▶ [EXERCISE INSTRUCTIONS]:
Within the records that follow, find every line containing the string "kind". Copy those lines.

Segment Start: DATA RECORDS

(** * Attio synchroniser: the record upsert script and its company helpers

    A shallow embedding of the script that pushes user records to the CRM
    through the generated client ([sdk]), and of the three company helpers
    next to it.  The JavaScript runtime pieces the script relies on
    ([String.prototype.split], [String.prototype.replace],
    [Date.prototype.toISOString], [JSON.stringify], property access) are
    written out as functions; the outside world (the HTTP client behind
    [sdk], the file system, the host's date parser) is an interface, [Host],
    so that every statement holds for all hosts and can be run on a test
    double. *)

From Stdlib Require Import String Ascii List ZArith Lia Bool DecimalString.
From Stdlib Require Import QArith Qround SpecFloat.
Import ListNotations.

Local Open Scope list_scope.
Local Open Scope string_scope.

Set Warnings "-register-all".

(** ** Numbers

    The numbers of the language are the IEEE 754 binary64 values: a sign, a
    mantissa and a binary exponent, or a zero, an infinity or NaN.  [of_Z]
    and [of_binary] round to such a value as the language does (to nearest,
    ties to even); the printing functions read a finite number through its
    value [m * 2^e]. *)
Module Number.

Local Open Scope Z_scope.

Definition t : Type := spec_float.

(** The number nearest to an integer (the integer itself up to 2^53). *)
Definition of_Z (z : Z) : t := binary_normalize 53 1024 z 0 false.

(** The number nearest to [z * 2^e]. *)
Definition of_binary (z e : Z) : t := binary_normalize 53 1024 z e false.

Definition pow (b : Z) (e : Z) : Q := Qpower (inject_Z b) e.

(** The gap between a positive value [m * 2^e] and the next number above
    it is [2^ulp_exponent]. *)
Definition ulp_exponent (m : positive) (e : Z) : Z :=
  Z.max (Z.log2 (Zpos m) + e - 52) (-1074).

(** The value in units of its gap: the 53-bit mantissa. *)
Definition mantissa (m : positive) (e : Z) : Z :=
  let u := ulp_exponent m e in
  if u <=? e then Zpos m * 2 ^ (e - u) else Zpos m / 2 ^ (u - e).

(** Whether the decimal [d] reads back as the number [m * 2^e]: it lies
    between the midpoints to the two neighbours, the midpoints themselves
    counting when the mantissa is even.  Below a power of two the
    neighbour is half a gap away. *)
Definition reads_back (m : positive) (e : Z) (d : Q) : bool :=
  let u := ulp_exponent m e in
  let mant := mantissa m e in
  let x := Qdiv d (pow 2 (u - 2)) in
  let lo := inject_Z (4 * mant - (if (mant =? 2 ^ 52) && (-1074 <? u) then 1 else 2)) in
  let hi := inject_Z (4 * mant + 2) in
  if Z.even mant then Qle_bool lo x && Qle_bool x hi
  else negb (Qle_bool x lo) && negb (Qle_bool hi x).

(** The [n] with [10^(n-1) <= v < 10^n], found from a first guess. *)
Fixpoint magnitude (fuel : nat) (v : Q) (n : Z) : Z :=
  match fuel with
  | O => n
  | S fuel' =>
      if Qle_bool (pow 10 n) v then magnitude fuel' v (n + 1)
      else if Qle_bool (pow 10 (n - 1)) v then n
      else magnitude fuel' v (n - 1)
  end.

(** The shortest decimal that reads back as the number: its digits [s], as
    an integer of [k] digits, and the position [n] of the decimal point,
    so that the decimal is [s * 10^(n-k)].  With several of the same
    length the nearest is taken, and the even one of two equally near. *)
Fixpoint shortest (fuel : nat) (m : positive) (e : Z) (v : Q) (n k : Z)
    : Z * Z * Z :=
  let p := pow 10 (n - k) in
  let below := Qfloor (Qdiv v p) in
  let above := below + 1 in
  let ok_below := (0 <? below) && reads_back m e (Qmult (inject_Z below) p) in
  let ok_above := reads_back m e (Qmult (inject_Z above) p) in
  let pick (s : Z) := if s =? 10 ^ k then (s / 10, n + 1, k) else (s, n, k) in
  match fuel with
  | O => pick below
  | S fuel' =>
      if ok_below && ok_above then
        match Qcompare (Qminus v (Qmult (inject_Z below) p))
                       (Qminus (Qmult (inject_Z above) p) v) with
        | Lt => pick below
        | Gt => pick above
        | Eq => if Z.even below then pick below else pick above
        end
      else if ok_below then pick below
      else if ok_above then pick above
      else shortest fuel' m e v n (k + 1)
  end.

Definition decimal (z : Z) : string := NilZero.string_of_int (Z.to_int z).

Fixpoint zeros (n : nat) : string :=
  match n with
  | O => EmptyString
  | S n' => String "0" (zeros n')
  end.

Definition take (n : nat) (s : string) : string := String.substring 0 n s.
Definition skip (n : nat) (s : string) : string :=
  String.substring n (String.length s - n) s.

(** The text of a positive number from its shortest decimal: plain digits
    up to 21 integer digits, a leading [0.] down to 10^-7, and the
    exponent form outside. *)
Definition layout (s n k : Z) : string :=
  let digits := decimal s in
  if (k <=? n) && (n <=? 21) then (digits ++ zeros (Z.to_nat (n - k)))%string
  else if (0 <? n) && (n <=? 21) then
    (take (Z.to_nat n) digits ++ "." ++ skip (Z.to_nat n) digits)%string
  else if (-6 <? n) && (n <=? 0) then
    ("0." ++ zeros (Z.to_nat (- n)) ++ digits)%string
  else
    let exponent := ((if (0 <? n - 1)%Z then "+" else "-") ++ decimal (Z.abs (n - 1)))%string in
    if k =? 1 then (digits ++ "e" ++ exponent)%string
    else (take 1 digits ++ "." ++ skip 1 digits ++ "e" ++ exponent)%string.

(** [Number::toString]. *)
Definition toString (x : t) : string :=
  match x with
  | S754_nan => "NaN"
  | S754_infinity negative => if negative then "-Infinity" else "Infinity"
  | S754_zero _ => "0"
  | S754_finite negative m e =>
      let v := Qmult (inject_Z (Zpos m)) (pow 2 e) in
      let guess := ((Z.log2 (Zpos m) + e) * 30103) / 100000 + 1 in
      let n := magnitude 4 v guess in
      let '(s, n', k) := shortest 17 m e v n 1 in
      ((if negative then "-" else "") ++ layout s n' k)%string
  end.

Definition isFinite (x : t) : bool :=
  match x with
  | S754_finite _ _ _ | S754_zero _ => true
  | _ => false
  end.

End Number.

(** ** JavaScript values *)

(** The values that flow through the script: request bodies, responses,
    rejection reasons, what is logged.  Objects keep their properties in
    insertion order, as [JSON.stringify] and [console.log] show them.
    Numbers only occur inside responses and as lengths. *)
Inductive JsVal : Type :=
| JUndefined
| JNull
| JBool (b : bool)
| JNum (x : Number.t)
| JStr (s : string)
| JArr (items : list JsVal)
| JObj (fields : list (string * JsVal)).

(** Own property lookup in an object's property list. *)
Fixpoint assoc (k : string) (fields : list (string * JsVal)) : option JsVal :=
  match fields with
  | [] => None
  | (k', v) :: rest => if String.eqb k k' then Some v else assoc k rest
  end.

(** Error objects as the runtime throws them. *)
Definition mkError (kind message : string) : JsVal :=
  JObj [("name", JStr kind); ("message", JStr message)].

Definition TypeError := mkError "TypeError".
Definition RangeError := mkError "RangeError".
Definition ReferenceError := mkError "ReferenceError".

(** How an evaluation ends: with a value, or with a thrown value (for an
    [async] function: a fulfilled or a rejected promise). *)
Inductive Outcome (A : Type) : Type :=
| Returned (a : A)
| Thrown (e : JsVal).

Arguments Returned {A} a.
Arguments Thrown {A} e.

(** [v.k]: reading a property of [undefined] or [null] throws a TypeError;
    a missing property reads as [undefined]. *)
Definition get_prop (v : JsVal) (k : string) : Outcome JsVal :=
  match v with
  | JUndefined =>
      Thrown (TypeError ("Cannot read properties of undefined (reading '" ++ k ++ "')"))
  | JNull =>
      Thrown (TypeError ("Cannot read properties of null (reading '" ++ k ++ "')"))
  | JObj fields =>
      Returned match assoc k fields with Some x => x | None => JUndefined end
  | JArr items =>
      Returned (if String.eqb k "length"
                then JNum (Number.of_Z (Z.of_nat (List.length items)))
                else JUndefined)
  | JStr s =>
      Returned (if String.eqb k "length"
                then JNum (Number.of_Z (Z.of_nat (String.length s)))
                else JUndefined)
  | JBool _ | JNum _ => Returned JUndefined
  end.

(** [a[i]] on an array of strings: out of range reads as [undefined]. *)
Definition index (a : list string) (i : nat) : JsVal :=
  match nth_error a i with
  | Some s => JStr s
  | None => JUndefined
  end.

(** ** String builtins *)

(** [s.split(sep)] for a separator of one character, the only form the
    script uses ([name.split(" ")]).  Every occurrence of the separator
    cuts; the result always has at least one element. *)
Fixpoint split (sep : ascii) (s : string) : list string :=
  match s with
  | EmptyString => [EmptyString]
  | String c rest =>
      if Ascii.eqb c sep then EmptyString :: split sep rest
      else match split sep rest with
           | tok :: toks => String c tok :: toks
           | [] => [String c EmptyString]
           end
  end.

Fixpoint drop (n : nat) (s : string) : string :=
  match n, s with
  | O, _ => s
  | S n', String _ rest => drop n' rest
  | S _, EmptyString => EmptyString
  end.

(** [s.replace(pat, rep)] with a string pattern: only the first occurrence
    is replaced ([rep] is taken literally; the script's replacement has no
    [$] pattern). *)
Fixpoint replace (pat rep s : string) : string :=
  if String.prefix pat s then rep ++ drop (String.length pat) s
  else match s with
       | EmptyString => EmptyString
       | String c rest => String c (replace pat rep rest)
       end.

Definition space : ascii := " "%char.

(** ** Dates

    Time values are milliseconds since the epoch, in UTC; [None] stands for
    [NaN], the time value of an invalid date. *)

Module Date.

Local Open Scope Z_scope.

Definition msPerDay : Z := 86400000.
Definition maxTime : Z := 8640000000000000.

Definition Day (t : Z) : Z := t / msPerDay.
Definition TimeWithinDay (t : Z) : Z := t mod msPerDay.

Definition DayFromYear (y : Z) : Z :=
  365 * (y - 1970) + (y - 1969) / 4 - (y - 1901) / 100 + (y - 1601) / 400.
(** X20. [check_dependencies] runs pip exactly when one of the four
    required packages is not found, once, on requirements.txt.  It
    returns [True] when nothing is missing or pip ran through (without
    looking for the packages again), [False] when pip exits with an error,
    and lets any other failure of the call out. *)
Theorem dependency_check (find_spec : string -> bool) (executable : string)
  (pip : option exception) (s : Start.process) (w : io) :
  let run := Start.check_dependencies find_spec executable pip s w in
  match missing_packages find_spec with
  | [] =>
      result_of run = Return true /\ state_of run = s
  | _ :: _ =>
      Start.subprocess_calls (state_of run)
        = List.app (Start.subprocess_calls s) [pip_argv executable]
      /\ result_of run =
           match pip with
           | None => Return true
           | Some e => if Start.has_class "CalledProcessError" e then Return false
                       else Raise e
           end
  end.
Proof.
  intros run. subst run.
  destruct (check_dependencies_run find_spec executable pip s w) as [w' Hrun].
  rewrite Hrun. destruct (missing_packages find_spec); split; reflexivity.
Qed.

Lemma check_python_version_run (version_info : list Z) (version first : string)
  (s : Start.process) (w : io) :
  Start.split_first version = Return first ->
  exists w',
    Start.check_python_version version_info version s w =
      (Return (negb (Start.tuple_lt version_info [3; 8])), s, w').
Proof.
  intros Hfirst. unfold Start.check_python_version.
  destruct (Start.tuple_lt version_info [3; 8]).
  - eexists. reflexivity.
  - eexists. unfold bind at 1. rewrite Hfirst. reflexivity.
Qed.

Lemma check_telegram_config_run (getenv : string -> option string)
  (s : Start.process) (w : io) :
  exists b w', Start.check_telegram_config getenv s w = (Return b, s, w').
Proof.
  unfold Start.check_telegram_config.
  destruct (negb _ || _); [do 2 eexists; reflexivity|].
  destruct (negb _ || _); do 2 eexists; reflexivity.
Qed.

(** How [main] ends once the checks are settled. *)
Ltac run_main_tail :=
  cbv beta iota delta
    [bind print ret raise try_except Start.app_run Start.sys_exit
     Start.print_instructions negb result_of state_of fst snd
     Start.app_runs Start.subprocess_calls absent andb].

Segment End: DATA RECORDS

▶ [OUTPUT]:
Definition mkError (kind message : string) : JsVal :=
  JObj [("name", JStr kind); ("message", JStr message)].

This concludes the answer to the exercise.